• **TASK TO CARRY OUT**
Restate, word for word, the lines from the opening line of the data through the line containing "DaemonFacts.v", both included, and nothing else.

• **Dataset entries**

(* ===== verification/_CoqProject ===== *)
-Q . S2P
Prelude.v
Base32.v
Text.v
TextFacts.v
External.v
Identity.v
Event.v
Log.v
Bolt.v
Store.v
StoreFacts.v
Dump.v
StoreFollow.v
StoreFollowFacts.v
GenDb.v
GenDbFacts.v
GenDbRuns.v
StoreQuery.v
StoreQueryFacts.v
Wire.v
Session.v
SessionFacts.v
SessionRuns.v
SessionMeet.v
SessionInv.v
SessionCursor.v
SessionLoops.v
PullRace.v
Crawler.v
CrawlerFacts.v
Bootstrap.v
Daemon.v
DaemonOps.v
DaemonFacts.v
DaemonMachine.v
FeedRace.v
AppendRace.v
FollowRace.v
DaemonNet.v
Shutdown.v
ShutdownFacts.v
DaemonNetFacts.v
Lifecycle.v
LifecycleFacts.v
Net.v
Server.v
ServerFacts.v
Cli.v
CliFacts.v
CliFeed.v
CliFiles.v
Request.v
Tui.v
TuiFacts.v
Feed.v
TuiModel.v
TuiModelFacts.v
TuiMirror.v
TuiView.v
TuiRun.v
TuiScenario.v
Scenario.v
CliScenario.v
CoreProps.v
StoreProps.v
QueryProps.v
SyncProps.v
CrawlProps.v
BootstrapProps.v
DaemonProps.v
NetProps.v
ServerProps.v
CliProps.v
RaceProps.v
PullProps.v
ShutdownProps.v
TuiProps.v
ViewProps.v
RunProps.v
GenDbProps.v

• **RESPONSE FOR THIS EXERCISE**
(* ===== verification/_CoqProject ===== *)
-Q . S2P
Prelude.v
Base32.v
Text.v
TextFacts.v
External.v
Identity.v
Event.v
Log.v
Bolt.v
Store.v
StoreFacts.v
Dump.v
StoreFollow.v
StoreFollowFacts.v
GenDb.v
GenDbFacts.v
GenDbRuns.v
StoreQuery.v
StoreQueryFacts.v
Wire.v
Session.v
SessionFacts.v
SessionRuns.v
SessionMeet.v
SessionInv.v
SessionCursor.v
SessionLoops.v
PullRace.v
Crawler.v
CrawlerFacts.v
Bootstrap.v
Daemon.v
DaemonOps.v
DaemonFacts.v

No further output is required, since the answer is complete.